From the data below, retype exactly the lines starting with the one that contains "as (j & Hx & _)." and ending with the one that contains "o = Some a.", both included.

RECORDS PROVIDED Block Start

(** The bodies of the answers to the calls of an account [u], by the database
    [d0] the call found and the database [d] it left. *)
Definition shows (u : uuid) (d0 d : db) (c : call) (body : jvalue) : Prop :=
  match c with
  | Me => exists r, users d !! u = Some r /\ body = document (user_document (to_user u r))
  | GetIntent i => exists x, own_intent u d x /\ i_id x = i /\ map_to_detail_response_data x None = Ok body
  | ListIntents q => exists l rows next, Forall (own_intent u d) l /\ own_cursor c_owner_user_id u (cores d) next /\
      map_result map_to_response_data l = Ok rows /\
      body = intent_list_response rows (str_uuid <$> next) (Z.to_nat (lq_page_size q))
  | CreateIntent _ => own_record u d0 body \/
      exists x row, own_intent u d x /\ map_to_response_data x = Ok row /\ body = intent_create_response row
  | CancelIntent i => own_record u d0 body \/
      exists x, own_intent u d x /\ i_id x = i /\ map_to_detail_response_data x None = Ok body
  | ConfirmTwap => own_record u d0 body \/
      exists x l, own_plan u d x /\ Forall (own_slice u d) l /\ map_to_detail_response_data x (Some l) = Ok body
  | PreviewTwap => exists symbol plan, body = map_twap_plan symbol plan
  | ListNotifications _ _ n => exists l next, Forall (own_notification u d) l /\
      own_cursor n_owner_user_id u (notifications d) next /\
      body = notification_list_response l (str_uuid <$> next) (Z.to_nat n)
  | MarkNotificationRead i => exists n, own_notification u d n /\ Notifications.nd_id n = i /\ notification_read_response n = Ok body
  | _ => False
  end.
End Shown.

(** Pages hold rows of the query. *)
Lemma page_rows {A} (after : A -> A -> bool) (row_id : A -> uuid) n rows anchor :
  let page := page_after after row_id n rows anchor in
  (forall x, x ∈ fst page -> x ∈ rows) /\ (forall i, snd page = Some i -> exists x, x ∈ rows /\ row_id x = i).
Proof.
  cbn zeta. assert (Hin : forall x, x ∈ fst (page_after after row_id n rows anchor) -> x ∈ rows).
  { unfold page_after, cut_page. cbn [fst]. intros x Hx. apply elem_of_take in Hx as (j & Hx & _).
    apply list_elem_of_lookup_2, elem_of_take in Hx as (k & Hx & _). apply list_elem_of_lookup_2 in Hx. rewrite order_by_perm in Hx.
    destruct anchor; [|done]. by apply list_elem_of_In, filter_In in Hx as [Hx%list_elem_of_In _]. }
  split; [done|]. intros i. unfold page_after, cut_page. cbn [snd]. destruct (_ <? _)%nat; [|done].
  intros Hl. apply fmap_Some in Hl as (x & Hx & ->). exists x. split; [|done]. apply Hin.
  unfold page_after, cut_page. cbn [fst]. apply last_Some in Hx as [l ->]. set_solver.
Qed.
(* ===== verification/DdlFacts.v ===== *)
(** * Facts about schemas and statements

    A statement that succeeds leaves rows that fit the schema it leaves; what a
    row of a table may rely on; and how the rows are followed through a list of
    statements. *)

From S2P Require Import Prelude Ddl.
From Stdlib Require Import QArith Qcanon.
#[local] Open Scope Z_scope.

(** ** The boolean quantifiers over maps *)

Lemma all_of_spec {A} (m : gmap string A) f :
  all_of m f = true <-> forall n x, m !! n = Some x -> f n x = true.
Proof.
  unfold all_of. rewrite forallb_forall. split.
  - intros H n x Hx. apply (H (n, x)), list_elem_of_In, elem_of_map_to_list, Hx.
  - intros H [n x] Hx. apply H, elem_of_map_to_list, list_elem_of_In, Hx.
Qed.

Lemma any_of_false {A} (m : gmap string A) f :
  any_of m f = false <-> forall n x, m !! n = Some x -> f n x = false.
Proof.
  assert (any_of m f = negb (all_of m (fun n x => negb (f n x)))) as ->.
  { unfold any_of, all_of. induction (map_to_list m) as [|nx l IH]; [done|].
    cbn. rewrite IH. by destruct (f _ _). }
  rewrite negb_false_iff, all_of_spec. setoid_rewrite negb_true_iff. done.
Qed.

Lemma ensure_Ok b e u : ensure b e = Ok u -> b = true.
Proof. unfold ensure. by destruct b. Qed.

Lemma require_Ok {A} (o : option A) e a : require o e = Ok a -> o = Some a.
Proof. unfold require. destruct o; congruence. Qed.

(** Open the guards of a step that succeeded. *)
Ltac open_step :=
  repeat match goal with
  | H : rbind _ _ = Ok _ |- _ => apply rbind_Ok in H; destruct H as (? & ? & H)
  | H : ensure _ _ = Ok _ |- _ => apply ensure_Ok in H
  | H : get_table _ _ = Ok _ |- _ => unfold get_table in H; apply require_Ok in H
  | H : require _ _ = Ok _ |- _ => apply require_Ok in H
  | H : Ok _ = Ok _ |- _ => injection H as H; try subst
  | H : Raise _ = Ok _ |- _ => discriminate H
  | H : (_ && _)%bool = true |- _ => apply andb_true_iff in H; destruct H
  end.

RECORDS PROVIDED Block End

▸ ANSWER SECTION
  { unfold page_after, cut_page. cbn [fst]. intros x Hx. apply elem_of_take in Hx as (j & Hx & _).
    apply list_elem_of_lookup_2, elem_of_take in Hx as (k & Hx & _). apply list_elem_of_lookup_2 in Hx. rewrite order_by_perm in Hx.
    destruct anchor; [|done]. by apply list_elem_of_In, filter_In in Hx as [Hx%list_elem_of_In _]. }
  split; [done|]. intros i. unfold page_after, cut_page. cbn [snd]. destruct (_ <? _)%nat; [|done].
  intros Hl. apply fmap_Some in Hl as (x & Hx & ->). exists x. split; [|done]. apply Hin.
  unfold page_after, cut_page. cbn [fst]. apply last_Some in Hx as [l ->]. set_solver.
Qed.
(* ===== verification/DdlFacts.v ===== *)
(** * Facts about schemas and statements

    A statement that succeeds leaves rows that fit the schema it leaves; what a
    row of a table may rely on; and how the rows are followed through a list of
    statements. *)

From S2P Require Import Prelude Ddl.
From Stdlib Require Import QArith Qcanon.
#[local] Open Scope Z_scope.

(** ** The boolean quantifiers over maps *)

Lemma all_of_spec {A} (m : gmap string A) f :
  all_of m f = true <-> forall n x, m !! n = Some x -> f n x = true.
Proof.
  unfold all_of. rewrite forallb_forall. split.
  - intros H n x Hx. apply (H (n, x)), list_elem_of_In, elem_of_map_to_list, Hx.
  - intros H [n x] Hx. apply H, elem_of_map_to_list, list_elem_of_In, Hx.
Qed.

Lemma any_of_false {A} (m : gmap string A) f :
  any_of m f = false <-> forall n x, m !! n = Some x -> f n x = false.
Proof.
  assert (any_of m f = negb (all_of m (fun n x => negb (f n x)))) as ->.
  { unfold any_of, all_of. induction (map_to_list m) as [|nx l IH]; [done|].
    cbn. rewrite IH. by destruct (f _ _). }
  rewrite negb_false_iff, all_of_spec. setoid_rewrite negb_true_iff. done.
Qed.

Lemma ensure_Ok b e u : ensure b e = Ok u -> b = true.
Proof. unfold ensure. by destruct b. Qed.

Lemma require_Ok {A} (o : option A) e a : require o e = Ok a -> o = Some a.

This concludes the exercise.